All these elements combined to cause some people to question just what was so important about maintaining uniformity, achieving status and material wealth; about not questioning our value system.
And so the whole question of non-conformity became the topic of talk shows and magazine articles. In short; what did these people want? Who were they? Where did they come from? Was it a good thing? What exactly was non-conformity?
On this radio program, Conversation – which billed itself as “dedicated to the art of good talk”, host Clifton Fadiman asked a panel, which included Adlai Stevenson and Alistair Cooke what the definition of non-conformity was and what was it’s affect on society?
Originally broadcast on March 12, 1955, it seems rather strange now that this subject should be taken so seriously. But sixty-eight years ago it was a different world. The panel struggles in places, not quite sure if non-conformity is the by-product of protest or an emotional/mental problem.
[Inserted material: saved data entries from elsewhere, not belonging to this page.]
(** An item whose processing raises: an object without [name], or a record
    that the logging configuration fails on. *)
Definition fails (sink : string -> log_record -> result unit) (item : qitem)
  : bool :=
  match item with
  | QNone => false
  | QRecord r => match sink (name r) r with Ok _ => false | Raise _ => true end
  | QObject _ => true
  end.

(** The same surroundings with another [os.environ]. *)
Definition with_environ (env : gmap string string) (w : world) : world :=
  {| os_environ := env;
     dispatcher_loglevel := dispatcher_loglevel w;
     tqdm_error := tqdm_error w;
     pool_error := pool_error w;
     finish_order := finish_order w;
     sigint_at := sigint_at w |}.

(** ** More concrete runs *)

(** A completion callback that fails on the result ["b!"]. *)
Definition finished_fail_on_b : pyobject value (result unit) :=
  {| py_bool := true;
     py_call := fun r =>
       if String.eqb r "b!" then Raise (RuntimeError "callback failed")
       else Ok tt |}.

Definition p_callback_fail : params :=
  {| use_threads := true;
     max_workers := 4;
     tqdm_kwargs := ∅;
     task_initializer := None_initializer;
     task := task_shout;
     task_arguments := ["a"; "b"; "c"];
     task_finished := finished_fail_on_b;
     task_failures := task_shout_failures |}.

(** A completion callback that raises [StopIteration] on the result
    ["b!"]. *)
Definition finished_stop_on_b : pyobject value (result unit) :=
  {| py_bool := true;
     py_call := fun r =>
       if String.eqb r "b!" then Raise StopIteration else Ok tt |}.

Definition p_callback_stop : params :=
  {| use_threads := true;
     max_workers := 4;
     tqdm_kwargs := ∅;
     task_initializer := None_initializer;
     task := task_shout;
     task_arguments := ["a"; "b"; "c"];
     task_finished := finished_stop_on_b;
     task_failures := task_shout_failures |}.

(** A per-worker setup callback that raises the root logger's level and
    then fails. *)
Definition init_fails : user_callback :=
  {| py_bool := true;
     py_call := fun ws =>
       (Raise (RuntimeError "setup failed"), root_setLevel 40 ws) |}.


Definition p_init_fails : params :=
  {| use_threads := false;
     max_workers := 2;
     tqdm_kwargs := ∅;
     task_initializer := init_fails;
     task := task_shout;
     task_arguments := ["a"];
     task_finished := None_finished;
     task_failures := task_shout_failures |}.

(** A call that asks for a pool of no workers, and the surroundings in
    which the pool's constructor refuses it. *)
Definition p_no_workers : params :=
  {| use_threads := false;
     max_workers := 0;
     tqdm_kwargs := ∅;
     task_initializer := None_initializer;
     task := task_shout;
     task_arguments := ["a"; "b"; "c"];
     task_finished := None_finished;
     task_failures := task_shout_failures |}.

Definition w_pool_refuses : world :=
  {| os_environ := ∅;
     dispatcher_loglevel := 30;
     tqdm_error := None;
     pool_error := Some (ValueError "Number of processes must be at least 1");
     finish_order := @rev value;
     sigint_at := None |}.

(** Surroundings in which worker processes are spawned: the arguments of
    the initializer are pickled for them, and the nested function [_noop]
    cannot be. *)
Definition w_spawn : world :=
  {| os_environ := ∅;
     dispatcher_loglevel := 30;
     tqdm_error := None;
     pool_error :=
       Some (AttributeError
               "Can't pickle local object 'exec_progress_pool.<locals>._noop'");
     finish_order := @rev value;
     sigint_at := None |}.

(** A call with a keyword that [tqdm] does not know. *)
Definition p_bad_kwarg : params :=
  {| use_threads := false;
     max_workers := 2;
     tqdm_kwargs := {[ "colour_" := "red" ]};
     task_initializer := None_initializer;
     task := task_shout;
     task_arguments := ["a"; "b"; "c"];
     task_finished := None_finished;
     task_failures := task_shout_failures |}.

Definition w_tqdm_refuses : world :=
  {| os_environ := ∅;
     dispatcher_loglevel := 30;
     tqdm_error := Some (KeyError "Unknown argument(s): {'colour_': 'red'}");
     pool_error := None;
     finish_order := @rev value;
     sigint_at := None |}.

(** A call in thread mode, and SIGINT during the first [results.next()]. *)
Definition p_threads : params :=
  {| use_threads := true;
     max_workers := 2;
     tqdm_kwargs := ∅;
     task_initializer := None_initializer;
     task := task_shout;
     task_arguments := ["a"; "b"; "c"];
     task_finished := None_finished;
     task_failures := task_shout_failures |}.

Definition w_sigint_first : world :=
  {| os_environ := ∅;
     dispatcher_loglevel := 30;
     tqdm_error := None;
     pool_error := None;
     finish_order := @rev value;
     sigint_at := Some 0%nat |}.

(** A worker thread that has SIGINT blocked already. *)
Definition ws_sigint_blocked : worker_state :=
  {| signal_names := {[ SIGINT; SIGBUS ]};
     dispositions := ∅;
     sigmask := {[ SIGINT ]};
     root_level := 10;
     root_handlers := [] |}.

(** A logging configuration one of whose handlers calls [sys.exit()]. *)
Definition sink_exit_on_bad (logger : string) (r : log_record) : result unit :=
  if String.eqb logger "bad" then Raise SystemExit else Ok tt.

(** * Properties *)

(** ** Counting events *)

Lemma count_app {E} (f : E -> bool) (l1 l2 : list E) :
  count f (l1 ++ l2) = count f l1 + count f l2.
Proof. induction l1 as [|x l1 IH]; simpl; [reflexivity | rewrite IH; lia]. Qed.

(** ** The listener *)

Section ListenerFacts.

Variable sink : string -> log_record -> result unit.

Lemma iteration_sentinel :
  listener_iteration sink QNone = ([LsGet QNone], Ok Break).
Proof. reflexivity. Qed.

Lemma iteration_record_ok (r : log_record) :
  sink (name r) r = Ok tt ->
  listener_iteration sink (QRecord r)
  = ([LsGet (QRecord r); LsHandle (name r) r], Ok Continue).
Proof.
  intros Hs. unfold listener_iteration, q_get, logger_handle; simpl.
  rewrite Hs. reflexivity.
Qed.

Lemma iteration_record_raise (r : log_record) (e : exn) :
  sink (name r) r = Raise e ->
  isinstance e cls_Exception = true ->
  listener_iteration sink (QRecord r)
  = ([LsGet (QRecord r); LsHandle (name r) r;
      LsPrintStderr "Logging problem"; LsTracebackStderr e], Ok Continue).
Proof.
  intros Hs He. unfold listener_iteration, q_get, logger_handle; simpl.
  rewrite Hs; simpl. rewrite He. reflexivity.
Qed.

Lemma iteration_record_escape (r : log_record) (e : exn) :
  sink (name r) r = Raise e ->
  isinstance e cls_Exception = false ->
  listener_iteration sink (QRecord r)
  = ([LsGet (QRecord r); LsHandle (name r) r], Raise e).
Proof.
  intros Hs He. unfold listener_iteration, q_get, logger_handle; simpl.
  rewrite Hs; simpl. rewrite He. reflexivity.
Qed.

Lemma iteration_object (type_name : string) :
  listener_iteration sink (QObject type_name)
  = ([LsGet (QObject type_name); LsPrintStderr "Logging problem";
      LsTracebackStderr (AttributeError (no_attribute_name type_name))],
     Ok Continue).
Proof. reflexivity. Qed.

(** Every pass dequeues exactly the item it is run on. *)
Lemma iteration_dequeued (item : qitem) :
  dequeued (fst (listener_iteration sink item)) = [item].
Proof.
  destruct item as [|r|repr]; try reflexivity.
  destruct (sink (name r) r) as [[]|e] eqn:Hs.
  - rewrite (iteration_record_ok r Hs). reflexivity.
  - destruct (isinstance e cls_Exception) eqn:He.
    + rewrite (iteration_record_raise r e Hs He). reflexivity.
    + rewrite (iteration_record_escape r e Hs He). reflexivity.
Qed.

(** Only the sentinel makes a pass break. *)
Lemma iteration_break (item : qitem) (tr : list levent) :
  listener_iteration sink item = (tr, Ok Break) -> item = QNone.
Proof.
  destruct item as [|r|repr]; [reflexivity | | discriminate].
  destruct (sink (name r) r) as [[]|e] eqn:Hs.
  - rewrite (iteration_record_ok r Hs). discriminate.
  - destruct (isinstance e cls_Exception) eqn:He.
    + rewrite (iteration_record_raise r e Hs He). discriminate.
    + rewrite (iteration_record_escape r e Hs He). discriminate.
Qed.
Lemma endpoints_notify_subscribers_of_the_device_witness :
  exists manager',
    MaquinaEndpoints.desbloquear_maquina Exemplos.conexao_quebrada
      Exemplos.parque Exemplos.gerenciador 3 =
    (HTTP_200, snd (MaquinaService.desbloquear_maquina Exemplos.parque 3),
     manager',
     List.map (fun ws => mkEnvio ws (msg_desbloqueio 3)
                           (negb (Exemplos.conexao_quebrada ws)))
              (elements (assinantes Exemplos.gerenciador 3))).
Proof.
  destruct (endpoints_notify_subscribers_of_the_device
              Exemplos.conexao_quebrada Exemplos.parque Exemplos.gerenciador 3
              Exemplos.maquina_online "uso abusivo"
              (HeartbeatRequest.mk "maq-0003" ONLINE None None)
              Exemplos.dez_minutos eq_refl eq_refl)
    as (_ & (manager' & Hcall & _) & _).
  - intros j m Hj Hid. unique_row Hj Hid.
  - exists manager'. exact Hcall.
Defined.

(** * The registry of connections and subscriptions *)

Lemma list_remove_None (ws : WebSocket) (l : list WebSocket) :
  list_remove ws l = None <-> ws ∉ l.
Proof.
  induction l as [|y l IH]; simpl.
  - split; [intros _; apply not_elem_of_nil|done].
  - rewrite not_elem_of_cons. destruct (decide (ws = y)) as [->|Hne].
    + split; [discriminate|]. by intros [? _].
    + rewrite fmap_None, IH. tauto.
Qed.

Lemma list_remove_Some (ws : WebSocket) (l l' : list WebSocket) :
  list_remove ws l = Some l' -> l ≡ₚ ws :: l'.
Proof.
  revert l'. induction l as [|y l IH]; intros l'; simpl; [discriminate|].
  destruct (decide (ws = y)) as [->|Hne].
  - by intros [= ->].
  - destruct (list_remove ws l) as [l0|]; [|discriminate]. simpl.
    intros [= <-]. rewrite (IH l0 eq_refl). apply perm_swap.
Qed.
(** An iteration on a ready handle keeps the run orderly. *)
Lemma loopBody_orderly (ok : bool) (g : Graph) (curr : N) (r : Run W) :
  consistent g ok r -> orderly g r -> In curr (Ready g) ->
  orderly (snd (fst (loopBody app LocalRoot ok g curr r)))
          (snd (loopBody app LocalRoot ok g curr r)).
Proof.
  intros (Hnd & Hap & Hdone & _) (H1 & H2 & H3 & H4) Hr.
  apply orderly_ext with (g := g); [intros id; apply loopBody_Resource|].
  destruct (loopBody_logs ok g curr r) as (e & r' & skip & -> & Ha & Hl & Hs).
  apply Ready_In in Hr. destruct Hr as (nc & Hnc & Hrc & Hidc).
  unfold isReady in Hrc. apply andb_true_iff in Hrc. destruct Hrc as [Hpc Hdc].
  apply isPending_status in Hpc.
  unfold orderly. rewrite Ha, Hl. split; [|split; [|split]].
  - rewrite map_app. cbn [map fst].
    apply NoDup_snoc; [assumption|].
    intros Hx. apply in_map_iff in Hx. destruct Hx as [[id e0] [E Hin]].
    cbn in E. subst id. destruct (Hap _ _ Hin) as (n & Hn & Hid & Hst).
    assert (n = nc) by (apply (same_ID g); congruence). subst n.
    rewrite Hpc in Hst. destruct e0; discriminate.
  - intros l1 id e0 l2 d E Hd.
    destruct l2 as [|x l2 _] using rev_ind.
    + apply app_inj_tail in E. destruct E as [<- E]. injection E as <- <-.
      unfold Resource in Hd. rewrite <- Hidc in Hd.
      rewrite (lookup_unique g nc Hnd Hnc) in Hd.
      rewrite forallb_forall in Hdc. specialize (Hdc d Hd). unfold depDone in Hdc.
      destruct (lookup g d) as [m|] eqn:Hm; [|discriminate].
      destruct (lookup_Some _ _ _ Hm) as [Hmin Hmid]. rewrite <- Hmid.
      apply Hdone; [assumption|]. unfold isDone in Hdc.
      destruct (status m); solve [reflexivity|discriminate].
    + rewrite app_comm_cons, app_assoc in E. apply app_inj_tail in E.
      destruct E as [E _]. eauto.
  - rewrite filter_app, map_app, H3. f_equal. cbn [filter map].
    rewrite isApplying_applyingLine. f_equal. rewrite filter_app.
    assert (He : filter isApplying (errorLine g (curr, e)) = []).
    { unfold errorLine. destruct (errorWithResource _ _); reflexivity. }
    rewrite He. destruct Hs as [->|[names ->]]; [reflexivity|].
    cbn [filter List.app]. now rewrite isApplying_skipping.
  - rewrite filter_app, flat_map_app, H4. f_equal. cbn [filter flat_map].
    assert (Ht : isLogError (applyingLine g (curr, e)) = false) by reflexivity.
    rewrite Ht, app_nil_r, filter_app.
    assert (He : filter isLogError (errorLine g (curr, e)) = errorLine g (curr, e)).
    { unfold errorLine. destruct (errorWithResource _ _); reflexivity. }
    rewrite He. destruct Hs as [->|[names ->]]; cbn; now rewrite app_nil_r.
Qed.

Lemma applyLoop_orderly : forall fuel ok g (r : Run W) err g' r',
  consistent g ok r -> orderly g r ->
  applyLoop app ctx LocalRoot fuel ok g r = Some (err, g', r') ->
  orderly g' r'.
Proof.
  induction fuel as [|fuel IH]; intros ok g r err g' r' Hc Ho H; simpl in H; [discriminate|].
  destruct (Done g).
  - injection H as _ <- <-. assumption.
  - destruct (Ready g) as [|curr rest] eqn:Er.
    + injection H as _ <- <-. assumption.
    + destruct (Err_ ctx (world (host r))).
      * injection H as _ <- <-. assumption.
      * assert (Hin : In curr (Ready g)) by (rewrite Er; now left).
        pose proof (loopBody_orderly ok g curr r Hc Ho Hin) as Ho'.
        destruct (loopBody_consistent app LocalRoot ok g curr r Hc Hin) as [Hc' _].
        destruct (loopBody app LocalRoot ok g curr r) as [[ok1 g1] r1].
        cbn [fst snd] in *. eapply IH; eassumption.
Qed.
(** * A shallow embedding of the RDBMS engine (parser, index, executor, storage)

    The development follows the Python sources under [src/database]:
    [types.py] (Column, Index), [parser.py] (QueryParser), [executor.py]
    (QueryExecutor), [storage.py] (Storage) and [engine.py] (DatabaseEngine).

    Conventions of the embedding.
    - Python [str] is [string]; query text is taken to be ASCII (the character
      classes below are Python's restricted to code points below 128).
    - Python [int] is [Z]; [int(s)] raises [ValueError] for a text of more
      than 4300 digits, the interpreter's default limit
      ([sys.int_info.default_max_str_digits]); a [float] is the rational it
      denotes, NaN or an infinity; [==] is Python's, under which
      [True == 1 == 1.0].
    - A Python [dict] is an insertion-ordered association list without
      repeated keys, looked up with the key equality of its key type (for
      values: [==], with which Python's hashing agrees; Python tries object
      identity before [==], which differs from [==] for a NaN key only, and
      [validate_value] admits no float into a row); a [set] of row-ids
      is a list without repetitions, its order standing for the iteration
      order of the set.
    - The row store is keyed in the source by [str(row_id)] and read back
      with [int(row_id_str)]; since [int(str(n)) = n] the store is keyed here
      by the integer itself.
    - Python mutates objects in place and an exception does not undo earlier
      mutations, so every executor function returns the state it leaves behind
      together with either a result or the exception raised.
    - The data directory is a flat directory holding the files
      [<table>_schema.json] and [<table>_data.pkl].  Opening a file for
      writing raises [OSError] when its name is longer than the file system
      allows ([NAME_MAX], 255 bytes); the file is then left as it was.  A
      table name is taken to be a file-name component (no [/] and no NUL, as
      for every name the parser's [\w+] yields); failures that come and go
      (a full disk, permissions changed meanwhile) are not modelled.  The
      engine reads only files whose names a directory listing gave it; asked
      for a name the file system refuses, [load_table_schema],
      [load_table_data] and [table_exists] answer here that there is no such
      file. *)

From Stdlib Require Import Bool Ascii String List ZArith QArith Lia.
Import ListNotations.

Open Scope string_scope.
Open Scope Z_scope.

(* ================================================================== *)
(** ** Python string primitives used by the parser *)

Module PyStr.

Definition code (c : ascii) : nat := nat_of_ascii c.

(** [str.isspace] on ASCII: TAB..CR, FS..US and the blank. *)
Definition is_space (c : ascii) : bool :=
  (Nat.leb 9 (code c) && Nat.leb (code c) 13)
  || (Nat.leb 28 (code c) && Nat.leb (code c) 32).

Definition is_digit (c : ascii) : bool :=
  Nat.leb 48 (code c) && Nat.leb (code c) 57.

Definition is_lower (c : ascii) : bool :=
  Nat.leb 97 (code c) && Nat.leb (code c) 122.

Definition is_upper (c : ascii) : bool :=
  Nat.leb 65 (code c) && Nat.leb (code c) 90.

(** The regular-expression class [\w] on ASCII. *)
Definition is_word (c : ascii) : bool :=
  is_lower c || is_upper c || is_digit c || Ascii.eqb c "_".

Definition upper_char (c : ascii) : ascii :=
  if is_lower c then ascii_of_nat (code c - 32) else c.

Definition lower_char (c : ascii) : ascii :=
  if is_upper c then ascii_of_nat (code c + 32) else c.

Fixpoint upper (s : string) : string :=
  match s with
  | EmptyString => EmptyString
  | String c s' => String (upper_char c) (upper s')
  end.

Fixpoint lower (s : string) : string :=
  match s with
  | EmptyString => EmptyString
  | String c s' => String (lower_char c) (lower s')
  end.

Definition is_empty (s : string) : bool :=
  match s with EmptyString => true | _ => false end.

(** Appending one character, [current += char]. *)
Definition snoc (s : string) (c : ascii) : string := s ++ String c EmptyString.

Fixpoint lstrip_by (p : ascii -> bool) (s : string) : string :=
  match s with
  | EmptyString => EmptyString
  | String c s' => if p c then lstrip_by p s' else s
  end.

Fixpoint rstrip_by (p : ascii -> bool) (s : string) : string :=
  match s with
  | EmptyString => EmptyString
  | String c s' =>
      let r := rstrip_by p s' in
      if p c && is_empty r then EmptyString else String c r
  end.
(** C3.  On every frame that has the required fields, the Team Tendency
    Analyzer splits the rows into the early ones (duration < 1800) and the
    late ones (duration >= 1800), each row falling in exactly one part;
    reports for each part the mean of [win], and 0.0 for an empty part; and
    sets [win_tendency] to "early" exactly when the early rate is strictly
    greater than the late one, to "late" otherwise.  In particular, when
    every duration is 1700 and the means of [first_dragon], [first_tower]
    and [win] are 0.3, 0.6 and 0.5, the result has early rate 0.5, late rate
    0.0 and tendency "early". *)
Theorem team_tendencies_win_phase (df : DataFrame) :
  has_required_fields df ->
  exists t,
    analyze_team_tendencies df = Ok t /\
    (forall r, In r (rows df) ->
       (In r (early_rows df) /\ (game_duration r < 1800)%Z
        /\ ~ In r (late_rows df))
       \/ (In r (late_rows df) /\ (1800 <= game_duration r)%Z
           /\ ~ In r (early_rows df))) /\
    early_game_win_rate t
    = match early_rows df with
      | [] => 0%float
      | _ :: _ => mean (map win (early_rows df))
      end /\
    late_game_win_rate t
    = match late_rows df with
      | [] => 0%float
      | _ :: _ => mean (map win (late_rows df))
      end /\
    (win_tendency t = "early" <->
     PrimFloat.ltb (late_game_win_rate t) (early_game_win_rate t) = true) /\
    (win_tendency t = "late" <->
     PrimFloat.ltb (late_game_win_rate t) (early_game_win_rate t) = false) /\
    (Forall (fun r => game_duration r = 1700%Z) (rows df) ->
     mean (map first_dragon (rows df)) = 0.3%float ->
     mean (map first_tower (rows df)) = 0.6%float ->
     mean (map win (rows df)) = 0.5%float ->
     early_game_win_rate t = 0.5%float /\
     late_game_win_rate t = 0%float /\
     win_tendency t = "early").
Proof.
  intros H.
  rewrite (analyze_team_tendencies_eq df H).
  eexists; split; [reflexivity |]; cbn [early_game_win_rate
    late_game_win_rate win_tendency].
  split; [| split; [| split; [| split; [| split]]]].
  - intros r Hr; unfold early_rows, late_rows.
    rewrite !filter_In.
    destruct (early_or_late r) as [[E L] | [E L]]; [left | right];
      rewrite E, L.
    + apply Z.ltb_lt in E; repeat split; auto.
      intros [_ F]; discriminate F.
    + apply Z.leb_le in L; repeat split; auto.
      intros [_ F]; discriminate F.
  - unfold partition_win_rate; destruct (early_rows df); reflexivity.
  - unfold partition_win_rate; destruct (late_rows df); reflexivity.
  - destruct (PrimFloat.ltb _ _); split; intros E;
      try reflexivity; discriminate E.
  - destruct (PrimFloat.ltb _ _); split; intros E;
      try reflexivity; discriminate E.
  - intros Hall _ _ Hwin.
    destruct (all_early (rows df) Hall) as [He Hl].
    unfold early_rows, late_rows; rewrite He, Hl.
    assert (Hrate : partition_win_rate (rows df) = 0.5%float).
    { unfold partition_win_rate.
      destruct (rows df) as [| r rs] eqn:E; [| exact Hwin].
      exfalso; revert Hwin; apply nan_is_not; vm_compute; discriminate. }
    rewrite Hrate; repeat split; reflexivity.
Qed.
What is interesting is how prevalent this shift in our thinking became over the coming years. It’s clearly evident even in advertising of the period, which slowly gave way from the traditional and conforming stereotypes to non-conforming messages and brash imagery. And how it grew and continued, and even flourished in what were commonly referred to as “fearful times”.
And if you think the social/sexual explosion of the 1960s just happened overnight – think again. It was a decade in brewing and non-conforming was part of the bigger picture.